İtikad ve ibadet konularında dinimizde olmayan, hakkında vahyin
açıklaması bulunmayan ilaveler bid'attır, hurafedir. İman, ibadet,
helal, haram konuları dışında insanların ihtiyaç duydukları,
İslam'ı ve Müslümanları korumak için gerekli olan her çeşit icad,
keşif, alet, araç mubahtır, hatta ihtiyaç durumuna göre farz-ı
kifaye olur.
İbadet alanında bid'at iki şekilde oluyor: Ya aslı mevcut bir
ibadete ilave yapılıyor veya aslı da uyduruluyor.
Kandil gecelerinde şu kadar rek'at namaz kılmak ve bu namazlarda
şunları okumak şeklindeki bid'atlar ikincisinin örnekleridir. Bu
gecelerde mümin, dilediği kadar namaz kılar, Kur'an okur, dua ve
zikreder… ama şu kadar ve şu şekilde bir namaz yoktur.
İbadet ve duaya ilave şeklindeki bid'atlara bir örnek de istihare
ile ilgilidir.
Lügat manası “hayırlı olmasını dilemek” olan istihare namaz ve dua
olarak sünnette vardır.
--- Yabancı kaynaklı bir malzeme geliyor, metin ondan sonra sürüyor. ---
(** The five lines that [message_received] prints before it parses. *)
Definition receipt (m : message) : list event :=
  [ Print "Received a new message: " [];
    Print "{}" [Bytes (payload m)];
    Print "from topic: " [];
    Print "{}" [Obj (JStr (topic m))];
    Print ("--------------" ++ newline ++ newline)%string [] ].

(** What [message_received] does with a payload that is an object. *)
Definition route (w : world) (d : dict) : M unit :=
  match dict_get d "camera" with
  | Some state =>
      if eq_str state "enable" then enable_camera
      else if eq_str state "disable" then disable_camera
      else if eq_str state "use" then use_camera w true
      else print_value w "Unknown camera state: {}" state
  | None =>
      match dict_get d "index" with
      | Some value => name <- lift (py_capitalize w value) ;; index_face w name
      | None => print "Unknown command: {}" [Dumps (JDict d)]
      end
  end.

(** The attributes as the loop needs them: [camera_enabled] is set, and
    [size] is set whenever monitoring is active. *)
Definition well_formed (s : attrs) : Prop :=
  (exists b, camera_enabled s = Some b)
  /\ (camera_enabled s = Some true -> exists n, size s = Some n).

(** ** Notions for the loop and for whole traces *)

(** Consecutive turns of the loop of [main]; an exception that leaves a
    turn leaves the loop. *)
Fixpoint polls (ws : list world) : M unit :=
  match ws with
  | [] => ret tt
  | w :: ws' => poll w ;; polls ws'
  end.

(** Captures whose sizes each stay at or under the threshold when
    compared with the one before, starting from the size [previous]. *)
Fixpoint calm (previous : Z) (ws : list world) : Prop :=
  match ws with
  | [] => True
  | w :: ws' =>
      is_size (tell w)
      /\ gt_float (ChangeMetric_ratio previous (tell w)) CHANGE_THRESHOLD = false
      /\ calm (tell w) ws'
  end.

(** The size of the last capture of [ws], or [previous] when there is none. *)
Fixpoint last_size (previous : Z) (ws : list world) : Z :=
  match ws with
  | [] => previous
  | w :: ws' => last_size (tell w) ws'
  end.

(** The last event of a trace. *)
Definition last_event (t : list event) : option event :=
  match rev t with
  | e :: _ => Some e
  | [] => None
  end.

(** Whether every Rekognition call of the trace [t] names an image that
    an earlier [put_object] of [t], or of [uploaded], stored and that
    returned in [w]. *)
Fixpoint uploads_first (w : world) (uploaded : list string) (t : list event) : bool :=
  match t with
  | [] => true
  | e :: t' =>
      match e with
      | PutObject _ key ImageBuffer =>
          uploads_first w (if answered (put_object w key) then key :: uploaded
                           else uploaded) t'
      | DetectLabels _ key _ _ | DetectFaces _ key _
      | RecognizeCelebrities _ key | SearchFacesByImage _ _ key
      | IndexFaces _ _ key _ _ =>
          existsb (String.eqb key) uploaded && uploads_first w uploaded t'
      | _ => uploads_first w uploaded t'
      end
  end.

(** The inputs whose captures have the size of a buffer position. *)
Definition sized (i : input) : Prop :=
  match i with
  | Tick w | Message _ w => is_size (tell w)
  end.

(** The attributes the process can be in when every capture is [sized]. *)
Inductive reachable_sized : attrs -> Prop :=
| reachable_sized_start : reachable_sized start
| reachable_sized_step (s : attrs) (i : input) :
    reachable_sized s -> sized i -> reachable_sized (final (step i s)).

(** The collaborators that answer during a step. *)
Definition answers (i : input) : world :=
  match i with
  | Tick w | Message _ w => w
  end.

(** Whether a [put_object] stores the image buffer under the image key of
    the step, or a JSON text under [S3_SEEN_KEY], in [S3_BUCKET]. *)
Definition put_under_its_key (w : world) (e : event) : bool :=
  match e with
  | PutObject bucket key ImageBuffer =>
      String.eqb bucket S3_BUCKET && String.eqb key (image_key w)
  | PutObject bucket key (JsonText _) =>
      String.eqb bucket S3_BUCKET && String.eqb key S3_SEEN_KEY
  | _ => true
  end.

(** * Properties *)

(** ** Rounding to binary64, and how far it moves a value *)

Section Rounding.

Lemma shr_1_half (r : shr_record) :
  0 <= shr_m r -> shr_m (shr_1 r) = shr_m r / 2.
Proof.
  destruct r as [m r s]; simpl. intros H.
  destruct m as [| [p | p |] | p]; try lia; simpl; try reflexivity.
  - apply Z.div_unique with 1; lia.
  - apply Z.div_unique with 0; lia.
Qed.

Lemma iter_shr_1 (p : positive) (r : shr_record) :
  0 <= shr_m r -> shr_m (SpecFloat.iter_pos shr_1 p r) = shr_m r / 2 ^ Z.pos p.
Proof.
  revert r. induction p as [p IH | p IH |]; intros r H; simpl SpecFloat.iter_pos.
  - assert (H1 : 0 <= shr_m (shr_1 r)) by (rewrite shr_1_half by lia; apply Z.div_pos; lia).
    assert (H2 : 0 <= shr_m (SpecFloat.iter_pos shr_1 p (shr_1 r)))
      by (rewrite IH by lia; apply Z.div_pos; lia).
    rewrite IH, IH, shr_1_half by lia.
    rewrite !Z.div_div by lia. f_equal.
    replace (Z.pos p~1) with (1 + Z.pos p + Z.pos p) by lia.
    rewrite !Z.pow_add_r by lia. lia.
  - assert (H2 : 0 <= shr_m (SpecFloat.iter_pos shr_1 p r))
      by (rewrite IH by lia; apply Z.div_pos; lia).
    rewrite IH, IH by lia.
    rewrite !Z.div_div by lia. f_equal.
    replace (Z.pos p~0) with (Z.pos p + Z.pos p) by lia.
    rewrite !Z.pow_add_r by lia. lia.
  - rewrite shr_1_half by lia. reflexivity.
Qed.

Lemma shr_spec (r : shr_record) (e n : Z) :
  0 <= shr_m r -> 0 <= n ->
  shr_m (fst (shr r e n)) = shr_m r / 2 ^ n /\ snd (shr r e n) = e + n.
Proof.
  intros H Hn. destruct n as [| p | p]; simpl; try lia.
  - rewrite Z.div_1_r. lia.
  - split; [apply iter_shr_1; lia | reflexivity].
Qed.

Lemma shr_record_of_loc_m (m : Z) (l : location) : shr_m (shr_record_of_loc m l) = m.
Proof. destruct l as [| []]; reflexivity. Qed.

Lemma Zdigits2_spec (m : Z) :
  0 < m -> 2 ^ (Zdigits2 m - 1) <= m < 2 ^ Zdigits2 m.
Proof.
  intros H. destruct m as [| p | p]; try lia.
  change (Zdigits2 (Z.pos p)) with (Z.pos (digits2_pos p)).
  assert (E : digits2_pos p = Pos.size p) by (clear; induction p; simpl; congruence).
  rewrite E.
  pose proof (Pos.size_gt p) as G. pose proof (Pos.size_le p) as L.
  apply Pos2Z.pos_lt_pos in G. apply Pos2Z.pos_le_pos in L.
  rewrite Pos2Z.inj_pow in G, L.
  split; [| exact G].
  replace (Z.pos (Pos.size p)) with (Z.succ (Z.pos (Pos.size p) - 1)) in L by lia.
  rewrite Z.pow_succ_r in L by lia. lia.
Qed.

Lemma Zdigits2_unique (m k : Z) :
  2 ^ (k - 1) <= m < 2 ^ k -> 0 < m -> Zdigits2 m = k.
Proof.
  intros [L U] H. pose proof (Zdigits2_spec m H) as [L' U'].
  assert (0 < Zdigits2 m) by (destruct m; simpl; lia).
  assert (0 < k).
  { destruct (Z.ltb_spec 0 k); [assumption |].
    destruct (Z.eq_dec k 0) as [-> | N]; [simpl in U; lia |].
    rewrite (Z.pow_neg_r 2 k) in U by lia. lia. }
  destruct (Z.lt_trichotomy (Zdigits2 m) k) as [C | [C | C]]; [| exact C |].
  - assert (2 ^ Zdigits2 m <= 2 ^ (k - 1)) by (apply Z.pow_le_mono_r; lia). lia.
  - assert (2 ^ k <= 2 ^ (Zdigits2 m - 1)) by (apply Z.pow_le_mono_r; lia). lia.
Qed.

Lemma fexp_normal (x : Z) : -1074 <= x - 53 -> fexp prec emax x = x - 53.
Proof. unfold fexp, emin, prec, emax. lia. Qed.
Ama namazın ve istiharenin mesela yedi kere
yapılması, namazda belli surelerin okunması diye bir sünnet yoktur.
Bu konuda rivayet edilen sözler hadis değildir, rivayetler zayıf
veya uydurmadır.
Namaz ve duadan sonra kararı etkileyecek bir rüya görmek üzere
yatmak veya uygun bir kimseye bu işi havale etmek ise tamamen
uydurmadır, sünnette yeri yoktur.
Peki Müslüman bir işe karar vermek istediğinde yanılmamak, işin
hayırla sonuçlanmasını dilemek için ne yapmalıdır?
Yapacağı şey istişare ve sünnete uygun istiharedir.